Task item: Write out the data below exactly, beginning with the first line and ending once the line that has "target behind [rp_init_socket]" is written.

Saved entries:

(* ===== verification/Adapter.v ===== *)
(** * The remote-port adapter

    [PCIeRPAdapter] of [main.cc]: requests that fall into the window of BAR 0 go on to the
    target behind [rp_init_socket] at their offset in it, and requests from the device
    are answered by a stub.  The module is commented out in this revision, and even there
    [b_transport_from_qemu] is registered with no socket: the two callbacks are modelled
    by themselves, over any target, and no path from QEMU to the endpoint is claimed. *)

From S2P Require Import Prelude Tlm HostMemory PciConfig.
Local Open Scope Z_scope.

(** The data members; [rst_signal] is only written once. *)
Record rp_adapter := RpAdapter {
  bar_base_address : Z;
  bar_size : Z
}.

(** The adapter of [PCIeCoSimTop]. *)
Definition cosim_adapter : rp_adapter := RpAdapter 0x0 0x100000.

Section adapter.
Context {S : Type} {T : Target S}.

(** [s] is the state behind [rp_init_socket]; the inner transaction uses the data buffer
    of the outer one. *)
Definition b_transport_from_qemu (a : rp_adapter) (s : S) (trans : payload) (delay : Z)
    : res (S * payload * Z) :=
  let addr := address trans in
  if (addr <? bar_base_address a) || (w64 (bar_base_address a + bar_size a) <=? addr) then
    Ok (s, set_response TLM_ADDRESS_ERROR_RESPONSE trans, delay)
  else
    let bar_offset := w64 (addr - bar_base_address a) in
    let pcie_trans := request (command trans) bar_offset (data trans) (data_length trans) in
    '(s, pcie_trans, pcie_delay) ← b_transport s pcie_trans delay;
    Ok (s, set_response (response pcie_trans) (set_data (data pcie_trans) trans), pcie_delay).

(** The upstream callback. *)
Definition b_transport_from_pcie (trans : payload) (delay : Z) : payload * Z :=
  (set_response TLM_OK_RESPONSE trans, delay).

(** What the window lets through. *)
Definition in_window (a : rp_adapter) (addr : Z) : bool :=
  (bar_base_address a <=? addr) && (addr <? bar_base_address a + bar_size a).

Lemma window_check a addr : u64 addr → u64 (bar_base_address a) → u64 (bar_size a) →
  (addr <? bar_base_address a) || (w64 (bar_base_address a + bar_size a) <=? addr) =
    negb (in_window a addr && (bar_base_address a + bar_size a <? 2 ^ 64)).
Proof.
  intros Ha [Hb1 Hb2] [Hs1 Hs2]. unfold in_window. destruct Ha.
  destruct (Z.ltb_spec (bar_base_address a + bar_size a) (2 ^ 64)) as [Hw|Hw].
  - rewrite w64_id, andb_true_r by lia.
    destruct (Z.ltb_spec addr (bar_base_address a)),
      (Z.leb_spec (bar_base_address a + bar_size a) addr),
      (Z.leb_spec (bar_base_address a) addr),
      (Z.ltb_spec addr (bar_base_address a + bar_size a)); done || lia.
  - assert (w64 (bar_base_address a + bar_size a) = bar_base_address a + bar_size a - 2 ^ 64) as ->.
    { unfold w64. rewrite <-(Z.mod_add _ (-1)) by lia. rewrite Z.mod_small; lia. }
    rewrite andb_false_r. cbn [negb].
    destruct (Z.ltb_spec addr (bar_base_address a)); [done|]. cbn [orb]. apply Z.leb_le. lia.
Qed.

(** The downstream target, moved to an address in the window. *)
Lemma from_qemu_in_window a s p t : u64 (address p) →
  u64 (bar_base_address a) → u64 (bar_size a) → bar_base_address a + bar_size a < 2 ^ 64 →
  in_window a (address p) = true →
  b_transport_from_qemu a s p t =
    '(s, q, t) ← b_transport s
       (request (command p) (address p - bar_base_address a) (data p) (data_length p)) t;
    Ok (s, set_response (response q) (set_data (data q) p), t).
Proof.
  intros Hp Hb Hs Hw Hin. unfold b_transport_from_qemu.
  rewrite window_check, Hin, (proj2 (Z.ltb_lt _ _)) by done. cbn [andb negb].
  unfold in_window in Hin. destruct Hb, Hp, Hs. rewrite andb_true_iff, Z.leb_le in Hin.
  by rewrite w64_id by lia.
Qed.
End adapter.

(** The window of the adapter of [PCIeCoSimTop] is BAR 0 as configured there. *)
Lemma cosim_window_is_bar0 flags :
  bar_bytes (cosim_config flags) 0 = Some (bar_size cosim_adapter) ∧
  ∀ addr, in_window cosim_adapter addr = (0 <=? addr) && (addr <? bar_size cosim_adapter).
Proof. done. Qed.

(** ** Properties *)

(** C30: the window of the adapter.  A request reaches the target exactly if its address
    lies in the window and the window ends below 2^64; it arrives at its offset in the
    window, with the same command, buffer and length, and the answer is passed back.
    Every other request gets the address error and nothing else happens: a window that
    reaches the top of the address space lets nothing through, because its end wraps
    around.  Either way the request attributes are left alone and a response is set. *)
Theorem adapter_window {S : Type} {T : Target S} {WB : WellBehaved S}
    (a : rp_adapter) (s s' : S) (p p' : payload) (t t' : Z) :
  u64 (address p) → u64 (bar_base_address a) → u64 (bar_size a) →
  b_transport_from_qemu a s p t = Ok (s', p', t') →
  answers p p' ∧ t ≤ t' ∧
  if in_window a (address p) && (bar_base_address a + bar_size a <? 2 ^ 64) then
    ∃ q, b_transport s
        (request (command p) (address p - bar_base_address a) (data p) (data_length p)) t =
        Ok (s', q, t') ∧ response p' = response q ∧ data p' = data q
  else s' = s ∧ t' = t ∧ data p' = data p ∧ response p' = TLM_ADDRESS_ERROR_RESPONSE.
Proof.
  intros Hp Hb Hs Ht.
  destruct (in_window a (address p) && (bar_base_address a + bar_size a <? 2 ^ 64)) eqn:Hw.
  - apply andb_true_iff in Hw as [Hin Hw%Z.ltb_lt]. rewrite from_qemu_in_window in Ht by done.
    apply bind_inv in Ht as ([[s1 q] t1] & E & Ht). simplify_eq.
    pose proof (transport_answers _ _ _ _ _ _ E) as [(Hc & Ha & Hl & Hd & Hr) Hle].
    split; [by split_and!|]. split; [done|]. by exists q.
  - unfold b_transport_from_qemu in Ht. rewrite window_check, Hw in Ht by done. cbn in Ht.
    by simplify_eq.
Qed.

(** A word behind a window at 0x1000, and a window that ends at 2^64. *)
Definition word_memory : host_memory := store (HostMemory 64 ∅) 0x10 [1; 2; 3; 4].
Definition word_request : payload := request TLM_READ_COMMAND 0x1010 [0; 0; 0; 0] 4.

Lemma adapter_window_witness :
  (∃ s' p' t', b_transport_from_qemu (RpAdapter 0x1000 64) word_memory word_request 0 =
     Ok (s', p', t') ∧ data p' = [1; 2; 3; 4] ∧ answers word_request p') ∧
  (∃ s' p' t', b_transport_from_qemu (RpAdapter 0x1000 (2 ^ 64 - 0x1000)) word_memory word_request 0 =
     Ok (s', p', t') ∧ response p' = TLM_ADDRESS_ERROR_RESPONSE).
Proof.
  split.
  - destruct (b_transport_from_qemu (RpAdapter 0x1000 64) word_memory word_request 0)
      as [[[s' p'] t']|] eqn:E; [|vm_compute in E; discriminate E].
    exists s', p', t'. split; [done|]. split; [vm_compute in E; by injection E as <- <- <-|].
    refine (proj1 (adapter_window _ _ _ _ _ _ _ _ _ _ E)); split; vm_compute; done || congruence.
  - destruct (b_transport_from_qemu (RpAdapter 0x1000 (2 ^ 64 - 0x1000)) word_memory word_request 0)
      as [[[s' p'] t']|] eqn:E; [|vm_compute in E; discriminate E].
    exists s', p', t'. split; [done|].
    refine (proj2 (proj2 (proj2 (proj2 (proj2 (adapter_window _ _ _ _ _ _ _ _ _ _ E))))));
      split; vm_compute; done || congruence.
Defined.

Response to this task:
(* ===== verification/Adapter.v ===== *)
(** * The remote-port adapter

    [PCIeRPAdapter] of [main.cc]: requests that fall into the window of BAR 0 go on to the
    target behind [rp_init_socket] at their offset in it, and requests from the device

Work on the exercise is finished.